- **Task item**
Check each line of the records for "debugger"; collect those that have it.

Recorded data
(* ===== verification/ShellWords.v ===== *)
(** * ShellWords: what a shell command is refused or sent to the background for

    The tables of bingo-tool-bash that read a command as words before anything is
    spawned: what needs a terminal (reject.rs), what only waits (idle.rs) and what never
    ends on its own (endless.rs).  How a shell's words are split where its quotes balance
    is a library's ([shlex_split]). *)

From S2P Require Import Prelude Text.

Definition starts (p s : str) : bool := starts_with s p.
Definition one_of (l : list str) (s : str) : bool := bool_decide (s ∈ l).
Definition ellipsis : str := [8230%N].
Definition tick (s : str) : str := lit "`" ++ s ++ lit "`".

Section tables.
Context (shlex_split : str → option (list str)).

Definition tokenise (command : str) : list str := default (split_whitespace command) (shlex_split command).

(** ** reject.rs *)

Record Cmd := mkCmd { cm_assignments : list str; cm_name : str; cm_rest : list str }.
Inductive Unwrapped := Nothing | Rejected (reason : str) | Command (cmd : Cmd).

Definition WRAPPERS : list str :=
  [lit "sudo"; lit "doas"; lit "env"; lit "nohup"; lit "command"; lit "exec"; lit "time"; lit "xargs"].
Definition SUDO_VALUED : list str :=
  [lit "-u"; lit "-g"; lit "-C"; lit "-p"; lit "-D"; lit "-R"; lit "-T"; lit "-r"; lit "-t"; lit "-U"; lit "-S"; lit "-P"; lit "-h"].
Definition is_assignment (word : str) : bool :=
  match split_once (lit "=") word with
  | None => false
  | Some (name, _) =>
      match name with [] => false | c :: _ => is_ascii_alphabetic c || (c =? chr "_")%N end
      && all (fun c => is_ascii_alphanumeric c || (c =? chr "_")%N) name
  end.
Definition program (word : str) : str := match rsplit_once (chr "/") word with Some (_, name) => name | None => word end.

(** The flags of [sudo]: whether it would prompt, and the words after them. *)
Fixpoint sudo_flags (name : str) (words : list str) (passwordless clears : bool) : result str (bool * list str) :=
  match words with
  | flag :: rest =>
      if negb (starts (lit "-") flag) then Ok (passwordless, words)
      else if one_of [lit "-i"; lit "-s"] flag
      then Err (tick (name ++ lit " " ++ flag) ++ lit " opens an interactive login shell, which needs a terminal; rejected")
      else
        let passwordless := passwordless || one_of [lit "-n"; lit "--non-interactive"; lit "-V"; lit "--version"] flag in
        let clears := clears || one_of [lit "-k"; lit "-K"] flag in
        if one_of SUDO_VALUED flag
        then match rest with _ :: rest => sudo_flags name rest passwordless clears | [] => Ok (passwordless || clears, []) end
        else sudo_flags name rest passwordless clears
  | [] => Ok (passwordless || clears, [])
  end.
Definition sudo (name : str) (words : list str) : result str (list str) :=
  match sudo_flags name words false false with
  | Err reason => Err reason
  | Ok (never_prompts, rest) =>
      if never_prompts then Ok rest
      else Err (name ++ lit " prompts for a password on the terminal, which this shell does not have; rejected. Pass `-n` so it fails instead of prompting")
  end.
Fixpoint unwrap (fuel : nat) (assignments : list str) (words : list str) : Unwrapped :=
  match fuel, words with
  | S fuel, word :: rest =>
      if is_assignment word then unwrap fuel (assignments ++ [word]) rest
      else
        let name := program word in
        if negb (one_of WRAPPERS name) then Command (mkCmd assignments name rest)
        else if one_of [lit "sudo"; lit "doas"] name
        then match sudo name rest with Err reason => Rejected reason | Ok rest => unwrap fuel assignments rest end
        else unwrap fuel assignments rest
  | _, _ => Nothing
  end.

Definition unless (b : bool) (reason : str) : option str := if b then None else Some reason.
Definition MONITORS : list str :=
  [lit "top"; lit "htop"; lit "btop"; lit "bpytop"; lit "bashtop"; lit "btm"; lit "nmon"; lit "glances"; lit "s-tui"; lit "gtop"; lit "vtop";
   lit "ktop"; lit "ctop"; lit "ytop"].
Definition monitor (cmd : Cmd) : option str :=
  let name := cm_name cmd in
  unless (negb (one_of MONITORS name) || any (one_of [lit "-b"; lit "-batch"; lit "--batch"]) (cm_rest cmd))
    (name ++ lit " is a full-screen monitor and needs a terminal; rejected. " ++ tick (name ++ lit " -b -n 1") ++ lit " prints one snapshot").
Definition EDITORS : list str :=
  [lit "vim"; lit "vi"; lit "nvim"; lit "nano"; lit "emacs"; lit "micro"; lit "pico"; lit "mg"; lit "ed"; lit "ex"; lit "kak"; lit "kakoune";
   lit "helix"; lit "hx"; lit "ne"; lit "zile"; lit "joe"].
Definition FILE_MANAGERS : list str := [lit "ranger"; lit "lf"; lit "yazi"; lit "joshuto"; lit "mc"; lit "midnight-commander"].
Definition TUIS : list str := [lit "lazygit"; lit "tig"; lit "lazydocker"; lit "k9s"; lit "kdash"; lit "screen"; lit "fzf"].
Definition full_screen (cmd : Cmd) : option str :=
  let name := cm_name cmd in
  (fun what => name ++ lit " is " ++ what ++ lit " and needs a terminal; rejected") <$>
    (if one_of EDITORS name then Some (lit "an interactive editor")
     else if one_of FILE_MANAGERS name then Some (lit "an interactive file manager")
     else if one_of TUIS name then Some (lit "an interactive TUI program") else None).
Definition PAGERS : list str := [lit "less"; lit "more"; lit "most"; lit "man"].
Definition pager (cmd : Cmd) : option str :=
  let name := cm_name cmd in
  let overridden :=
    any (fun a => match split_once (lit "=") a with Some (k, _) => ends_with k (lit "PAGER") | None => false end) (cm_assignments cmd)
    || any (fun a => one_of [lit "-P"; lit "--no-pager"; lit "-F"; lit "--quit-if-one-screen"] a || starts (lit "--pager=") a) (cm_rest cmd) in
  unless (negb (one_of PAGERS name) || overridden)
    (name ++ lit " pages its output on the terminal; rejected. Pipe the command into `cat`, or set a pager (`PAGER=cat " ++ name ++ lit " " ++ ellipsis ++ lit "`)").
Definition debugger (cmd : Cmd) : option str :=
  unless (negb (bool_decide (cm_name cmd = lit "gdb")) || any (one_of [lit "-batch"; lit "--batch"]) (cm_rest cmd))
    (lit "gdb is an interactive debugger and needs a terminal; rejected. `gdb -batch -ex " ++ ellipsis ++ lit "` runs a script").
Definition REPLS : list str :=
  [lit "bash"; lit "sh"; lit "zsh"; lit "fish"; lit "ksh"; lit "dash"; lit "elvish"; lit "xonsh"; lit "python"; lit "python2"; lit "python3";
   lit "ipython"; lit "pypy"; lit "node"; lit "deno"; lit "bun"; lit "ruby"; lit "irb"; lit "perl"; lit "php"; lit "lua"; lit "luajit"; lit "bc";
   lit "dc"; lit "sbcl"; lit "ghci"; lit "powershell"; lit "pwsh"].
Definition repl (cmd : Cmd) : option str :=
  let name := cm_name cmd in
  unless (negb (one_of REPLS name && bool_decide (cm_rest cmd = [])))
    (name ++ lit " with no arguments is an interactive REPL and needs a terminal; rejected. `" ++ name ++ lit " -c '" ++ ellipsis
     ++ lit "'` or a script argument runs fine").
Definition DB_CLIENTS : list str := [lit "sqlite3"; lit "psql"; lit "mysql"; lit "mongosh"; lit "redis-cli"].
Definition db_prompts (cmd : Cmd) : bool :=
  let name := cm_name cmd in
  let has flags := any (one_of flags) (cm_rest cmd) in
  let stdin := one_of (cm_rest cmd) (lit "<") in
  let positional := retain (fun a => negb (starts (lit "-") a)) (cm_rest cmd) in
  if one_of [lit "sqlite3"; lit "psql"] name
  then negb (has [lit "-c"; lit "-f"; lit "-l"; lit "--command"; lit "--file"; lit "--list"; lit "--version"; lit "--help"])
       && negb stdin && (length positional <=? 1)
  else if bool_decide (name = lit "mysql")
  then negb (has [lit "-e"; lit "--execute"; lit "-f"; lit "--force"; lit "--version"; lit "--help"]) && negb stdin
  else if bool_decide (name = lit "mongosh")
  then negb (has [lit "--eval"; lit "--version"; lit "--help"]) && negb stdin && negb (any (fun a => ends_with a (lit ".js")) positional)
  else negb (has [lit "--version"; lit "--help"]) && bool_decide (positional = []) && negb stdin.
Definition db_client (cmd : Cmd) : option str :=
  let name := cm_name cmd in
  unless (negb (one_of DB_CLIENTS name && db_prompts cmd))
    (name ++ lit " opens an interactive client and needs a terminal; rejected. Pass the statement instead (`" ++ name ++ lit " -c '" ++ ellipsis ++ lit "'`)").

Record SshShape := mkSshShape { sh_host : bool; sh_remote_command : bool; sh_detached : bool }.
Definition SSH_VALUED : list str :=
  [lit "-p"; lit "-l"; lit "-i"; lit "-o"; lit "-F"; lit "-J"; lit "-L"; lit "-R"; lit "-D"; lit "-W"; lit "-m"; lit "-c"; lit "-e"; lit "-b";
   lit "-K"; lit "-I"; lit "-O"; lit "-Q"; lit "-S"; lit "-w"; lit "-E"; lit "-G"; lit "-g"].
Fixpoint ssh_shape (shape : SshShape) (rest : list str) : SshShape :=
  match rest with
  | [] => shape
  | a :: rest =>
      if one_of SSH_VALUED a then match rest with _ :: rest => ssh_shape shape rest | [] => shape end
      else if one_of [lit "-N"; lit "-f"] a then ssh_shape (mkSshShape (sh_host shape) (sh_remote_command shape) true) rest
      else if starts (lit "-") a then ssh_shape shape rest
      else if sh_host shape then ssh_shape (mkSshShape true true (sh_detached shape)) rest
      else ssh_shape (mkSshShape true (sh_remote_command shape) (sh_detached shape)) rest
  end.
Definition ssh (cmd : Cmd) : option str :=
  let forced := any (one_of [lit "-t"; lit "-tt"]) (cm_rest cmd) in
  let shape := ssh_shape (mkSshShape false false false) (cm_rest cmd) in
  unless (negb (bool_decide (cm_name cmd = lit "ssh") && (forced || (sh_host shape && negb (sh_remote_command shape) && negb (sh_detached shape)))))
    (lit "ssh takes the terminal for a password prompt or a remote shell; rejected. Pass the remote command (`ssh host 'cmd'`)").
Definition CONTAINER_TOOLS : list str := [lit "docker"; lit "nerdctl"; lit "podman"; lit "kubectl"; lit "docker-compose"].
Definition first_word (rest : list str) : str := default [] (head rest).
Definition container (cmd : Cmd) : option str :=
  let name := cm_name cmd in
  let sub := first_word (cm_rest cmd) in
  if negb (one_of CONTAINER_TOOLS name) then None
  else if bool_decide (sub = lit "attach") then Some (lit "`" ++ name ++ lit " attach` is an interactive session and needs a terminal; rejected")
  else if negb (one_of [lit "exec"; lit "run"] sub) then None
  else
    let interactive := any (one_of [lit "-it"; lit "-ti"; lit "--interactive"]) (cm_rest cmd)
      || (one_of (cm_rest cmd) (lit "-i") && one_of (cm_rest cmd) (lit "-t")) in
    unless (negb interactive)
      (lit "`" ++ name ++ lit " " ++ sub ++ lit " -it` is an interactive session and needs a terminal; rejected. Drop `-t` to run it non-interactively").
Definition tmux (cmd : Cmd) : option str :=
  let sub := first_word (cm_rest cmd) in
  if negb (bool_decide (cm_name cmd = lit "tmux")) then None
  else if one_of [lit "attach"; lit "a"; lit "attach-session"] sub
  then Some (lit "`tmux attach` needs a terminal; rejected. `tmux new -d` starts a detached session")
  else
    let foreground := bool_decide (cm_rest cmd = []) || (one_of [lit "new"; lit "new-session"] sub && negb (one_of (cm_rest cmd) (lit "-d"))) in
    unless (negb foreground) (lit "a foreground tmux session needs a terminal; rejected. `tmux new -d` starts a detached session").
Definition RULES : list (Cmd → option str) :=
  [monitor; full_screen; pager; debugger; repl; db_client; ssh; container; tmux].
Definition interactive_reason (command : str) : option str :=
  let words := tokenise command in
  match unwrap (length words) [] words with
  | Nothing => None
  | Rejected reason => Some reason
  | Command cmd => find_map (fun rule => rule cmd) RULES
  end.

(** ** endless.rs *)

Definition bare (word : str) : str := trim_end_matches (chr ";") word.
Definition trim_end (s : str) : str := trim_end_by is_whitespace s.
Definition detached (command : str) : bool :=
  let line := trim_end command in ends_with line (lit "&") && negb (ends_with line (lit "&&")).
Definition forever (keyword : str) (condition : option str) : bool :=
  if bool_decide (keyword = lit "while")
  then match condition with Some c => one_of [lit "true"; lit ":"] c | None => false end
  else match condition with Some c => bool_decide (c = lit "false") | None => false end.
Definition unbounded (command : str) : bool := contains_str (retain (fun c => negb (is_whitespace c)) command) (lit "((;;))").
Definition follows (args : list str) : bool :=
  any (fun arg => starts (lit "--follow") arg
    || (starts (lit "-") arg && negb (starts (lit "--") arg) && any (fun c => (c =? chr "f")%N || (c =? chr "F")%N) arg)) args.
Definition endless_reason (command : str) : option str :=
  if detached command then Some (lit "it ends in `&`, so the shell returns before the work does")
  else
    match map bare (tokenise command) with
    | [] => None
    | first :: rest =>
        if bool_decide (first = lit "watch") then Some (lit "`watch` repeats until something stops it")
        else if bool_decide (first = lit "tail") && follows rest then Some (lit "`tail -f` follows its file until something stops it")
        else if one_of [lit "while"; lit "until"] first && forever first (head rest) then Some (lit "the loop's condition never ends it")
        else if bool_decide (first = lit "for") && unbounded command then Some (lit "the `for` loop has no condition to end on")
        else None
    end.

(** ** idle.rs *)

Definition is_duration (word : str) : bool :=
  let number := match rev word with
                | c :: front => if any (N.eqb c) (lit "smhd") then rev front else word
                | [] => word
                end in
  negb (bool_decide (number = []))
  && all (fun c => is_ascii_digit c || (c =? chr ".")%N) number
  && (length (retain (fun c => (c =? chr ".")%N) number) <=? 1)
  && any is_ascii_digit number.
Definition idle_reason (command : str) : option str :=
  match tokenise command with
  | [] => None
  | name :: durations =>
      if negb (bool_decide (name = lit "sleep")) || bool_decide (durations = []) || negb (all is_duration durations) then None
      else Some (tick (trim command) ++ lit " in the foreground only holds the turn, and the person with it, until it ends; rejected. A check that must follow a pause goes in one call: `"
        ++ trim command ++ lit " && <command>`. A background job or agent wakes you when it finishes, so the way to wait for one is to end your turn. To be woken after a delay instead, run this same `sleep` with `background: true`: it becomes a job, and its completion opens a turn.")
  end.
End tables.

- **Written solution**
Definition debugger (cmd : Cmd) : option str :=
    (lit "gdb is an interactive debugger and needs a terminal; rejected. `gdb -batch -ex " ++ ellipsis ++ lit "` runs a script").
  [monitor; full_screen; pager; debugger; repl; db_client; ssh; container; tmux].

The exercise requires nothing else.